Rapora göre Türkiye’nin tavsiyelerle uyumu “genel anlamda tatmin edici değil”.

BBC Türkçe'de yer alan habere göre Türkiye’nin Mart 2022’de hazırlanan bir önceki rapordan beri bu alanda hiçbir ilerleme göstermediğini belirten GRECO, 22 tavsiyeden yalnızca üçünün tatmin edici bir şekilde uygulandığını tespit etti.

Özellikle milletvekillerinin yolsuzluğuyla mücadeleye dikkat çeken GRECO, bu alanda tek bir tavsiyenin bile yerine getirilmediğini, milletvekillerinin mal beyanlarının doğrulanması için bir faaliyet yürütülmediğini, 2016’da gündeme gelen Milletvekillerine Yönelik Etik Davranış İlkeleri Kanun tasarısında da hiçbir ilerleme olmadığını aktardı.
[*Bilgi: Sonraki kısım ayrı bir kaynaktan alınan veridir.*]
(** ** Validation *)

Lemma validate_accepts (uid : Z) (buf lbuf : stat) (fcntl_ok : bool)
    (hdr : option header) (h : header) :
  validate uid buf lbuf fcntl_ok hdr = inr h <->
    S_ISLNK (st_mode lbuf) = false
    /\ st_dev lbuf = st_dev buf /\ st_ino lbuf = st_ino buf
    /\ st_uid lbuf = st_uid buf /\ st_gid lbuf = st_gid buf
    /\ st_size lbuf = st_size buf
    /\ st_nlink buf <= 2
    /\ fcntl_ok = true
    /\ hdr = Some h
    /\ starts_with_dash (h_mailname h) = false
    /\ to_uid_t (h_nuid h) = uid.
Proof.
  unfold validate. split.
  - destruct (S_ISLNK (st_mode lbuf)); [discriminate|].
    destruct (st_dev lbuf =? st_dev buf) eqn:H1; simpl; [|discriminate].
    destruct (st_ino lbuf =? st_ino buf) eqn:H2; simpl; [|discriminate].
    destruct (st_uid lbuf =? st_uid buf) eqn:H3; simpl; [|discriminate].
    destruct (st_gid lbuf =? st_gid buf) eqn:H4; simpl; [|discriminate].
    destruct (st_size lbuf =? st_size buf) eqn:H5; simpl; [|discriminate].
    destruct (2 <? st_nlink buf) eqn:H6; [discriminate|].
    destruct fcntl_ok; simpl; [|discriminate].
    destruct hdr as [h'|]; [|discriminate].
    destruct (starts_with_dash (h_mailname h')) eqn:H7; [discriminate|].
    destruct (to_uid_t (h_nuid h') =? uid) eqn:H8; simpl; [|discriminate].
    intros H. injection H as <-.
    apply Z.eqb_eq in H1, H2, H3, H4, H5, H8. apply Z.ltb_ge in H6. auto 12.
  - intros (-> & -> & -> & -> & -> & -> & H6 & -> & -> & -> & <-).
    rewrite !Z.eqb_refl. simpl.
    replace (2 <? st_nlink buf) with false by (symmetry; apply Z.ltb_ge; exact H6).
    reflexivity.
Qed.

Lemma validate_abort_before_commit (uid : Z) (buf lbuf : stat) (fcntl_ok : bool)
    (hdr : option header) (a : abort) :
  validate uid buf lbuf fcntl_ok hdr = inl a -> before_commit a = true.
Proof.
  unfold validate. split_ifs; try (intros H; injection H as <-; reflexivity).
  destruct hdr; split_ifs; intros H; try discriminate; injection H as <-; reflexivity.
Qed.

(** ** The child of run_file() *)

Ltac unfold_child :=
  cbv [mbind child_bind mret child_ret unless perr emit with_fs update_fs
       from_option from_sum]; simpl.

(** Validation either stops the child, leaving the directory and the
    events as they were, or hands over the header of the file it opened. *)
Lemma open_and_validate_cases (ce : child_env) (filename : string) (uid : Z)
    (fs : jobdir) (evs : list event) :
  (exists a, before_commit a = true
             /\ open_and_validate ce filename uid (fs, evs) = (inl a, (fs, evs)))
  \/ (exists fd buf lbuf h,
        fs_open fs filename = Some fd
        /\ fs_fstat fs fd = Some buf
        /\ fs_lstat fs filename = Some lbuf
        /\ validate uid buf lbuf (ce_fcntl_ok ce) (fs_fscanf fs fd) = inr h
        /\ open_and_validate ce filename uid (fs, evs) = (inr h, (fs, evs))).
Proof.
  unfold open_and_validate. unfold_child.
  destruct (ce_getpwuid_ok ce); simpl; [|left; exists AbortNoUser; auto].
  destruct (fs_open fs filename) as [fd|] eqn:Hopen; simpl; [|left; exists AbortOpen; auto].
  destruct (ce_dup_ok ce); simpl; [|left; exists AbortDup; auto].
  destruct (fs_fstat fs fd) as [buf|] eqn:Hfstat; simpl; [|left; exists AbortFstat; auto].
  destruct (fs_lstat fs filename) as [lbuf|] eqn:Hlstat; simpl; [|left; exists AbortLstat; auto].
  destruct (validate uid buf lbuf (ce_fcntl_ok ce) (fs_fscanf fs fd))
    as [a|h] eqn:Hv; simpl.
  - left. exists a. split; [eapply validate_abort_before_commit; eauto|reflexivity].
  - right. exists fd, buf, lbuf, h. repeat split; auto.
Qed.

Lemma fs_unlink_gone (fs : jobdir) (n : string) : names (fs_unlink fs n) !! n = None.
Proof.
  unfold fs_unlink. destruct (names fs !! n) eqn:H; simpl; [|exact H].
  apply lookup_delete_eq.
Qed.

Lemma fs_unlink_stays_gone (fs : jobdir) (n m : string) :
  names fs !! n = None -> names (fs_unlink fs m) !! n = None.
Proof.
  intros H. unfold fs_unlink. destruct (names fs !! m); simpl; [|exact H].
  rewrite lookup_delete. case_decide; [reflexivity|exact H].
Qed.

Ltac finish_execute :=
  do 3 eexists; split; [reflexivity|];
  split; [assumption|];
  repeat split; intros; simpl in *; try discriminate;
  try (match goal with H : inl _ = inl _ |- _ => injection H as <-; reflexivity end);
  intuition congruence.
Fırat Kalkanı ve Zeytin Dalı bölgelerinde 5 PKK'lı terörist öldürüldü Fırat Kalkanı ve Zeytin Dalı bölgelerinde 5 PKK'lı terörist öldürüldü

Hakim ve savcılarla ilgili üç tavsiyesinin dikkate alınmasını olumlu bulan GRECO, bu alana dair incelemesinin devamında önemli eksikler de tespit etti:

“GRECO, Hâkimler ve Savcılar Kurulu’nun (HSK), Avrupa standartlarına uymayan yapısını değiştirmek için şimdiye kadar hiçbir tedbirin alınmamış olduğunu kaydeder.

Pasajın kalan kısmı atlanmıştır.